Brazil’s dictatorship and its current political crisis share a common denominator: the ascendant power of a conservative rural elite posing as a modern agribusiness sector. A steadfast ally of the authoritarian coronels of Brazil’s past, they now constitute Mr. Temer’s political base and offer his only chance of political salvation from a mushrooming corruption scandal and indictment that threaten to see him removed from office and investigated by the Supreme Court. Accordingly, the President has obediently done their bidding, enacting a draconian ruralista wishlist that guts indigenous territorial rights and opens vast protected areas in the Amazon to unfettered destruction. Indeed, mainstream media characterized this paradigm as trading trees for votes.

“Michel Temer is cutting indigenous rights to remain in power by attending to ruralista interests,” said Luiz Henrique Eloy, a lawyer for Brazil’s Association of Indigenous Peoples (APIB). “The Temer government wants to remain at all costs, which requires the votes of the ruralista bloc.”

Anticipating the AGU decision and its endorsement from the president, the ruralista lawmaker Luiz Carlos Heinze – notorious for his comments that indigenous peoples, escaped slave communities (quilombolas), gays and lesbians are worthless – gleefully acknowledged that the agribusiness bloc pursued this agenda with Mr. Temer from the first day of his administration, when his party seized power with the removal of President Dilma Rousseff.

“In my evaluation, over 90% of Brazil’s [pending demarcation] processes are illegal and will be archived,” said Mr. Heinze, claiming the measure represents “a new direction for Brazilian rural producers.” Attorney General Grace Mendonça’s statement goes further, making the absurd assertion that her opinion will “bring judicial security to indigenous people” by “standardizing understandings and diminishing social and landholding conflicts across the country.”
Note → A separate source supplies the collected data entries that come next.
Definition setFiles (files : gmap string string) (d : disk) : disk := Disk files (dk_dirs d) (dk_open d) (dk_next d) (dk_faults d).
Definition setDirs (dirs : gset string) (d : disk) : disk := Disk (dk_files d) dirs (dk_open d) (dk_next d) (dk_faults d).
Definition setOpen (l : gmap Z (string * nat)) (d : disk) : disk := Disk (dk_files d) (dk_dirs d) l (dk_next d) (dk_faults d).
Definition setFaults (l : list (option error)) (d : disk) : disk := Disk (dk_files d) (dk_dirs d) (dk_open d) (dk_next d) l.

Definition notThere : error := Errorf "file does not exist" None.
Definition notOpen : error := Errorf "file already closed" None.

(** A call that fails has done nothing. *)
Definition faulty {A} (m : GoM disk error A) : GoM disk error A := λ d,
  match dk_faults d with
  | [] => m d
  | None :: l => m (setFaults l d)
  | Some e :: l => (Err e, setFaults l d)
  end.

Definition opening (path : string) : GoM disk error Z := λ d,
  (Ok (dk_next d), Disk (dk_files d) (dk_dirs d) (<[dk_next d := (path, 0%nat)]> (dk_open d)) (dk_next d + 1) (dk_faults d)).

Definition infoAt (path : string) : GoM disk error FileInfo := λ d,
  (if decide (path ∈ dk_dirs d) then Ok (FileInfo_ Directory 4096 493)
   else match dk_files d !! path with Some c => Ok (FileInfo_ Regular (len c) 420) | None => Err notThere end, d).

Definition readAt (f n : Z) : ST disk (string * readEnd) := λ d,
  match dk_open d !! f with
  | Some (path, off) =>
      let data := stake (Z.to_nat n) (sdrop off (default "" (dk_files d !! path))) in
      (data, if decide (data = "") then AtEnd else More, setOpen (<[f := (path, off + String.length data)%nat]> (dk_open d)) d)
  | None => ("", Broken notOpen, d)
  end.

Definition entriesOf (dir : string) (d : disk) : list string :=
  omap (λ path, if decide (Dir path = dir) then Some (Base path) else None) (elements (dom (dk_files d) ∪ dk_dirs d)).

#[export] Instance disk_files : Files disk := {|
  MkdirAll path := faulty (λ d, if decide (path = "" ∨ is_Some (dk_files d !! path)) then (Err notThere, d)
                                else (Ok (), setDirs ({[path]} ∪ dk_dirs d) d));
  Stat path := _ ← faulty (infoAt path); mret ();
  IsNotExist e := bool_decide (Error e = Error notThere);
  RemoveFile path := faulty (λ d, match dk_files d !! path with
                                  | Some _ => (Ok (), setFiles (delete path (dk_files d)) d)
                                  | None => (Err notThere, d)
                                  end);
  RemoveAll path := faulty (λ d, (Ok (), setFiles (delete path (dk_files d)) d));
|}.

#[export] Instance disk_disks : Disks disk := {|
  Lstat path := faulty (infoAt path);
  StatInfo path := faulty (infoAt path);
  RealPath path := faulty (λ d, (Ok path, d));
  OpenDir dir := faulty (λ d, (if decide (dir ∈ dk_dirs d) then Ok () else Err notThere, d));
  Readdirnames dir := faulty (λ d, (Ok (entriesOf dir d), d));
  OpenRead path := faulty (λ d, if decide (is_Some (dk_files d !! path)) then opening path d else (Err notThere, d));
  ReadAll f := faulty (λ d, match dk_open d !! f with
                            | Some (path, off) => (Ok (sdrop off (default "" (dk_files d !! path))), d)
                            | None => (Err notOpen, d)
                            end);
  ReadChunk f n := λ d, match faulty (λ d, let '(r, d) := readAt f n d in (Ok r, d)) d with
                        | (Ok r, d) => (r, d)
                        | (Err e, d) => ("", Broken e, d)
                        end;
  OpenTrunc path := faulty (λ d, if decide (is_Some (dk_files d !! path)) then opening path (setFiles (<[path := ""]> (dk_files d)) d)
                                 else (Err notThere, d));
  OpenCreate path _ := faulty (λ d, if decide (path ∈ dk_dirs d) then (Err notThere, d)
                                    else opening path (setFiles (<[path := ""]> (dk_files d)) d));
  WriteChunk f data := faulty (λ d, match dk_open d !! f with
                                    | Some (path, _) => (Ok (), setFiles (alter (λ c, c ++ data) path (dk_files d)) d)
                                    | None => (Err notOpen, d)
                                    end);
  SyncFd _ := faulty (λ d, (Ok (), d));
  CloseFd f := λ d, ((), setOpen (delete f (dk_open d)) d);
  SyncAll d := ((), d);
  CtxErr d := match faulty (λ d, (Ok (), d)) d with (Ok _, d) => (None, d) | (Err e, d) => (Some e, d) end;
|}.

(** ** Frames do not touch the world *)
Section Silent.
Context {C : Type}.

Definition silent {S E A} (p : speech C S E A) : Prop := ∀ w tr r w', plays p w tr r w' → w' = w.

Lemma silent_bind {S E A B} (p : speech C S E A) (k : A → speech C S E B) : silent p → (∀ a, silent (k a)) → silent (x ← p; k x).
Proof.
  intros Hp Hk w tr r w' [(a & w1 & tr1 & tr2 & _ & H1 & H2)|(e & _ & H1)]%plays_bind_inv; [|by eapply Hp].
  apply Hk in H2 as ->. by eapply Hp.
Qed.
Lemma silent_failing {S E E' A} (f : E → E') (p : speech C S E A) : silent p → silent (failing f p).
Proof. intros Hp w tr r w' (r' & _ & Hr)%plays_failing_inv. by eapply Hp. Qed.
Lemma silent_readFull {S} c n : silent (S := S) (readFull c n).
Proof. intros w tr r w' (r' & tr' & _ & _ & _ & _ & ->). done. Qed.
Lemma silent_write {S} c s : silent (S := S) (write c s).
Proof. intros w tr r w' (r' & tr' & _ & _ & _ & ->). done. Qed.
Lemma silent_ret {S E A} (a : A) : silent (S := S) (E := E) (mret a).
Proof. intros w tr r w' (_ & _ & ->). done. Qed.

Lemma silent_ReadFTFrame {S} c : silent (S := S) (ReadFTFrame c).
Proof.
  unfold ReadFTFrame. apply silent_bind; [apply silent_failing, silent_readFull|]. intros l.
  apply silent_bind; [apply silent_failing, silent_readFull|]. intros [|t p]; [intros w tr r w' []|apply silent_ret].
Qed.
Lemma silent_WriteFTFrame {S} c t p : silent (S := S) (WriteFTFrame c t p).
Proof.
  unfold WriteFTFrame. apply silent_bind; [apply silent_failing, silent_write|]. intros _.
  apply silent_bind; [apply silent_failing, silent_write|]. intros _. case_match; [apply silent_failing, silent_write|apply silent_ret].
Qed.

Lemma plays_silent {S E A B} (p : speech C S E A) (k : A → speech C S E B) w tr b w' :
  silent p → plays (x ← p; k x) w tr (Ok b) w' → ∃ a tr', plays (k a) w tr' (Ok b) w'.
Proof. intros Hp [(a & w1 & tr1 & tr2 & _ & ->%Hp & Hk)|(e & [=] & _)]%plays_bind_inv. by exists a, tr2. Qed.

Lemma plays_tried_silent {S E E' A B} (p : speech C S E A) (k : result E A → speech C S E' B) w tr r w' :
  silent p → plays (x ← tried p; k x) w tr r w' → ∃ a tr', plays (k a) w tr' r w'.
Proof.
  intros Hp [(a & w1 & tr1 & tr2 & _ & (r' & [= ->] & ->%Hp)%plays_tried_inv & Hk)|(e & _ & (r' & [=] & _)%plays_tried_inv)]%plays_bind_inv.
  by exists r', tr2.
Qed.

Lemma silent_tried {S E E' A} (p : speech C S E A) : silent p → silent (tried (E' := E') p).
Proof. intros Hp w tr r w' (r' & _ & Hr)%plays_tried_inv. by eapply Hp. Qed.

Lemma plays_acts_bind {S E A B} (m : ST S A) (k : A → speech C S E B) w tr r w' :
  plays (x ← acts m; k x) w tr r w' ↔ plays (k (m w).1) (m w).2 tr r w'.
Proof. done. Qed.

Lemma plays_acts_map {S E A B D} (m : ST S A) (f : A → B) (k : B → speech C S E D) w tr r w' :
  plays (y ← (x ← acts m; mret (f x)); k y) w tr r w' ↔ plays (k (f (m w).1)) (m w).2 tr r w'.
Proof. done. Qed.
End Silent.

(** ** What is received is what was announced *)
Section Verified.
Context {C : Type} `{Agents C disk}.
Context `{Json FtPushPayload} `{Json FtPullPayload} `{Json FtMetaPayload} `{Json FtProgressPayload} `{Json FtErrorPayload}
  `{Json FtDonePayload} `{Json MkdirPayload}.
Context (sha256Hex : string → string).

(** The open file is the one at the path, with this content. *)
Definition writing (d : disk) (f : Z) (path data : string) : Prop :=
  (∃ off, dk_open d !! f = Some (path, off)) ∧ dk_files d !! path = Some data.

(** At the path is a file with the hash that was announced, if one was; nothing
    else is different. *)
Definition asAnnounced (meta : FtMetaPayload) (path : string) (bytes : Z) (d d' : disk) : Prop :=
  ∃ data, dk_files d' = <[path := data]> (dk_files d) ∧ bytes = len data ∧
    (meta_SHA256 meta = "" ∨ sha256Hex data = meta_SHA256 meta).

(** A call that changes no content and no open file. *)
Definition calm {A} (m : ST disk A) : Prop := ∀ d, dk_files (m d).2 = dk_files d ∧ dk_open (m d).2 = dk_open d.

Lemma faulty_calm {A} (m : GoM disk error A) : calm (A := result error A) m → calm (A := result error A) (faulty m).
Proof. intros Hm d. unfold faulty. destruct (dk_faults d) as [|[e|] l]; [apply Hm|done|]. apply (Hm (setFaults l d)). Qed.

Lemma info_calm path : calm (A := result error FileInfo) (StatInfo path).
Proof. by apply faulty_calm. Qed.
Lemma mkdir_calm path : calm (A := result error unit) (MkdirAll path).
Proof. apply faulty_calm. intros d. by case_decide. Qed.
Lemma sync_calm f : calm (A := result error unit) (SyncFd f).
Proof. by apply faulty_calm. Qed.
Lemma ctx_calm : calm CtxErr.
Proof. intros d. cbn. unfold faulty. by destruct (dk_faults d) as [|[e|] l]. Qed.

(** [f] is the file at [path], which has [data]; the rest is as in [d0]. *)
Definition filling (d0 : disk) (path : string) (f : Z) (data : string) (d : disk) : Prop :=
  (∃ off, dk_open d !! f = Some (path, off)) ∧ dk_files d = <[path := data]> (dk_files d0).

Lemma filling_calm {A} (m : ST disk A) d0 path f data d : calm m → filling d0 path f data d → filling d0 path f data (m d).2.
Proof. intros Hm [Ho Hf]. destruct (Hm d) as [Ef Eo]. unfold filling. by rewrite Ef, Eo. Qed.

Lemma write_fills d0 path f data chunk d d' :
  filling d0 path f data d → WriteChunk f chunk d = (Ok (), d') → filling d0 path f (data ++ chunk) d'.
Proof.
  intros [[off Ho] Hf] E. assert (∃ l, d' = setFaults l (setFiles (alter (λ c, c ++ chunk) path (dk_files d)) d)) as [l ->].
  { cbn in E. unfold faulty in E. destruct d as [fs ds os nx fl]. cbn in *. destruct fl as [|[e|] fl]; cbn in E; [|done|]; rewrite Ho in E;
      injection E as <-; by eexists. }
  split; [by exists off|]. cbn. rewrite Hf. rewrite alter_insert_eq. done.
Qed.

Lemma OpenTrunc_fills path d : match OpenTrunc path d with (Ok f, d') => filling d path f "" d' | (Err _, d') => dk_files d' = dk_files d end.
Proof.
  cbn. unfold faulty. destruct (dk_faults d) as [|[e|] l]; cbn; [| done |]; (destruct (decide _) as [?|?]; [|done]); (split; [exists 0%nat; cbn; by rewrite lookup_insert_eq|done]).
Qed.

Lemma OpenCreate_fills path mode d f d' : OpenCreate path mode d = (Ok f, d') → filling d path f "" d'.
Proof.
  cbn. unfold faulty. destruct (dk_faults d) as [|[e|] l]; cbn; [|done|]; (destruct (decide _) as [?|?]; [done|]);
    (intros [= <- <-]; split; [exists 0%nat; cbn; by rewrite lookup_insert_eq|done]).
Qed.

Lemma openDest_fills path mode d f d' : openDest path mode d = (Ok f, d') → filling d path f "" d'.
Proof.
  unfold openDest. pose proof (OpenTrunc_fills path d) as Ht. destruct (OpenTrunc path d) as [[f1|e] d1]; [by intros [= <- <-]|].
  destruct (IsNotExist e); [|done]. intros Hc%OpenCreate_fills. unfold filling in *. by rewrite <- Ht.
Qed.

(** *** The agent *)
Lemma silent_sayError code msg : silent (sayError (W := disk) code msg).
Proof. apply silent_bind; [apply silent_tried, silent_WriteFTFrame|]. intros r. apply silent_ret. Qed.
(** A failed teardown does not stop [Destroy]: unless its context is done,
    it tears down every saved step once, and returns nil exactly when all were
    torn down without error; its error is the context's or wraps a step's. *)
Lemma Destroy_result w st r :
  rtc (Destroy_step saved cb ctxErr) (Destroy_init p w) st → ctl st = CReturn r → r ≠ Some ctxErr →
  (∀ s, s ∈ ss → ∃ a, eventsOf (Name s) (events st) = [running s "destroying"; reportEvent "destroyed" s a]) ∧
  (r = None ↔ ∀ s, s ∈ ss → complete s "destroyed" ∈ events st) ∧
  (∀ e, r = Some e → ∃ s err, s ∈ ss ∧ e = destroyError (Name s) err ∧
    reportEvent "destroyed" s (Some err) ∈ events st).
Proof.
  intros Hr Hret Hctx. pose proof unique_reversed as Hnd.
  destruct (minv_reach _ _ _ _ _ _ _ Hnd w st Hr) as (passed & cur & left & Hi).
  assert (cur = [] ∧ left = [] ∧ r = firstErr st) as (-> & -> & ->).
  { destruct (mi_return _ _ _ _ _ _ _ _ _ _ Hi r Hret) as [[-> _]|[(? & ? & ?)|([=] & _)]]; done. }
  assert (∀ s, s ∈ ss → ∃ l a, l ∈ passed ∧ (cleanedStep s, a) ∈ l ∧
    eventsOf (Name s) (events st) = [running s "destroying"; reportEvent "destroyed" s a]) as Hall.
  { intros s [k Hk%atLevel_rev]%cleaned_level. eapply minv_returned in Hk; [|exact Hi|exact Hret].
    destruct Hk as [(a & E & [(_ & l & Hl & Hs)|(_ & [=] & _)])|(_ & _ & Hne)]; [|done].
    exists l, a. done. }
  assert (∀ e, firstErr st = Some e → ∃ s err, s ∈ ss ∧ e = destroyError (Name s) err ∧
    reportEvent "destroyed" s (Some err) ∈ events st) as Herr.
  { intros e He. eapply minv_error_step in He as (x & err & k & Hk & -> & Hin); [|exact Hi].
    assert (∃ j, atLevel (plevels p) j x) as [j Hj].
    { apply atLevel_join. rewrite <-(reverse_Permutation (plevels p)). apply atLevel_join. eauto. }
    apply level_cleaned in Hj as (s & Hs & ->). exists s, err. done. }
  split_and!; [| |done].
  - intros s Hs. destruct (Hall s Hs) as (_ & a & _ & _ & E). eauto.
  - split.
    + intros Hnone s Hs. destruct (Hall s Hs) as (l & a & Hl & Hsl & E).
      destruct (mi_noErr _ _ _ _ _ _ _ _ _ _ Hi Hnone) as [Hno _]. rewrite (Hno _ _ _ Hl Hsl) in E.
      apply (eventsOf_elem (Name s)). rewrite E. right. left.
    + intros Hcomplete. destruct (firstErr st) as [e|] eqn:He; [|done]. exfalso.
      destruct (Herr e eq_refl) as (s & err & Hs & _ & Hin). destruct (Hall s Hs) as (_ & a & _ & _ & E).
      pose proof (Hcomplete s Hs) as Hc. apply report_elem in Hin. rewrite E in Hin.
      apply (report_elem _ s None) in Hc. rewrite E in Hc.
      apply report_in_pair in Hin. destruct a as [e'|]; [|done].
      apply elem_of_cons in Hc as [Hc|Hc%list_elem_of_singleton]; done.
Qed.
End DestroyGuarantees.

(** ** Instances *)

Module PipelineExamples.
(** A network and a VM on it; the world is a log of what was done. *)
Definition log (line : string) : prog (list string) := PDo unit (λ w, ((), (w ++ [line])%list)) (λ _, PRet None).
Definition logStep (name : string) (deps : list string) : StepFunc (list string) :=
  NewStepFunc "test" name deps [] (λ _ _, log (name ++ " up")) (λ _ _, log (name ++ " down")) (λ _, zeroState).
Definition net := logStep "net" [].
Definition vm := logStep "vm" ["net"; "gone"].
Definition app := logStep "app" ["net"].
Definition done_ : error := Errorf "context canceled" None.
Definition up : Pipeline (StepFunc (list string)) := Pipeline_ [app; net] [[net]; [app]].
Definition names : gset string := {["net"; "vm"]}.
Definition override (s : StepFunc (list string)) (deps : list string) := StepDepOverride s deps.
Definition down : Pipeline (stepDepOverride (StepFunc (list string))) :=
  Pipeline_ [override vm ["net"]; override net []] [[override net []]; [override vm ["net"]]].

Lemma up_built : NewPipeline [app; net] = Some (Ok up).
Proof. vm_compute. reflexivity. Qed.

(** The saved dependency "gone" is no longer there, and is ignored. *)
Lemma down_built : NewDestroyPipeline [vm; net] names = Some (Ok down).
Proof. vm_compute. reflexivity. Qed.

(** Runs the only step of a level to the end. *)
Ltac one_step :=
  eapply rtc_l; [apply m_level|]; eapply rtc_l; [eapply (m_start _ _ _ _ _ _ _ _ 0); reflexivity|];
  eapply rtc_l; [eapply (m_act _ _ _ _ _ _ _ _ 0); reflexivity|];
  eapply rtc_l; [eapply (m_return _ _ _ _ _ _ _ _ 0); reflexivity|];
  eapply rtc_l; [eapply (m_report _ _ _ _ _ _ _ _ 0); reflexivity|];
  eapply rtc_l; [eapply (m_done _ _ _ _ _ _ _ _ 0); reflexivity|];
  eapply rtc_l; [eapply m_wait; repeat constructor; eexists; reflexivity|]; simpl.

Definition allUp : list Progress :=
  [Progress_ "net" "running" "starting"; Progress_ "net" "complete" "done";
   Progress_ "app" "running" "starting"; Progress_ "app" "complete" "done"].

Lemma run_up : rtc (Execute_step [] None done_) (Execute_init up [])
  (MState (CReturn None) None allUp ["net up"; "app up"]).
Proof. one_step. one_step. eapply rtc_l; [apply m_end|]. apply rtc_refl. Qed.

Definition allDown : list Progress :=
  [Progress_ "vm" "running" "destroying"; Progress_ "vm" "complete" "destroyed";
   Progress_ "net" "running" "destroying"; Progress_ "net" "complete" "destroyed"].

Lemma run_down : rtc (Destroy_step [] None done_) (Destroy_init down [])
  (MState (CReturn None) None allDown ["vm down"; "net down"]).
Proof. one_step. one_step. eapply rtc_l; [apply m_end|]. apply rtc_refl. Qed.

Lemma Execute_order_witness :
  ∃ t, t ∈ [app; net] ∧ Name t = "net" ∧
    Progress_ (Name t) "complete" "done" ∈ [Progress_ "net" "running" "starting"; Progress_ "net" "complete" "done"].
Proof.
  apply (Execute_order [app; net] up up_built [] None done_ [] _
    [Progress_ "net" "running" "starting"; Progress_ "net" "complete" "done"] app
    [Progress_ "app" "complete" "done"] "net" run_up); [reflexivity|left|left].
Defined.

Lemma Execute_result_witness :
  eventsOf "app" allUp = [Progress_ "app" "running" "starting"; Progress_ "app" "complete" "done"].
Proof.
  refine (proj1 (proj2 (Execute_result [app; net] up up_built [] None done_ [] _ None run_up eq_refl)) app _). left.
Defined.

Lemma Destroy_order_witness :
  ∃ r, reportEvent "destroyed" vm r ∈ [Progress_ "vm" "running" "destroying"; Progress_ "vm" "complete" "destroyed"].
Proof.
  apply (Destroy_order [vm; net] names down down_built [] None done_ [] _
    [Progress_ "vm" "running" "destroying"; Progress_ "vm" "complete" "destroyed"] net
    [Progress_ "net" "complete" "destroyed"] vm run_down);
    [reflexivity|right; left|left|left|apply elem_of_union; left; by apply elem_of_singleton].
Defined.

Lemma Destroy_result_witness :
  Progress_ "vm" "complete" "destroyed" ∈ allDown ∧
  (@None error = None ↔ ∀ s, s ∈ [vm; net] → Progress_ (Name s) "complete" "destroyed" ∈ allDown).
Proof.
  split; [right; left|].
  refine (proj1 (proj2 (Destroy_result [vm; net] names down down_built [] None done_ [] _ None run_down eq_refl _))).
  discriminate.
Defined.

Lemma pipelines_terminate_witness :
  (∃ st', Execute_step [] None done_ (Execute_init up []) st').
Proof.
  destruct (proj1 (pipelines_terminate up [] None done_ []) (Execute_init up []) (rtc_refl _ _)) as [_ [[r E]|H]].
  - discriminate E.
  - exact H.
Defined.
End PipelineExamples.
“What diminishes rural conflicts is indigenous land demarcation,” said Juliana de Paula Batista, a lawyer at Brazil’s Socio-environmental institute (ISA). “To the contrary, what causes conflicts is the message from executive power and from Congress that it is possible to mitigate the constitutional rights of indigenous peoples. This is a clear message from a president that seeks to keep his job at any cost, including by offering amnesty to land grabbers, invaders of Conservation Units, and by disrespecting peoples whose rights have been historically violated.”

The AGU’s opinion directly violates article 231 of the Brazilian Constitution, which guarantees indigenous people “the right to traditionally occupied land.” It also interferes with contentious land titling processes, such as the Munduruku struggle to demarcate their ancestral dominion Sawré Muybu, that are flashpoints for rural conflict. Definitively barring their demarcation efforts – as President Temer and his ruralista bosses propose – would do anything but “bring judicial security” to the Munduruku.

Worse still, it directly contradicts Brazil’s commitments to international agreements on indigenous rights, such as Convention 169 of the International Labor Organization (ILO) and the United Nations Declaration on the Rights of Indigenous Peoples (UNDRIP).

The office of Brazil’s Federal Public Prosecutors (MPF), a constitutional watchdog agency, issued a scathing statement and is preparing a rebuttal to the AGU’s opinion, based on its clear unconstitutionality. The country’s National Indigenous Movement (MNI) and their allies are also organizing resistance to the measure, which had proven critical to reversing similar, past regressions. In a statement, the MNI calls for support from social movements and society in general to impede these violent actions.

Catering to ruthless ruralista greed and motivated by a foolish determination to hold onto power with no mandate while under indictment, President Temer is personally driving an unprecedented series of assaults on human rights and environmental protection in Brazil. His actions must be categorically denounced as they portend disaster for native peoples, endangered biomes such as the Amazon, and humanity as a whole.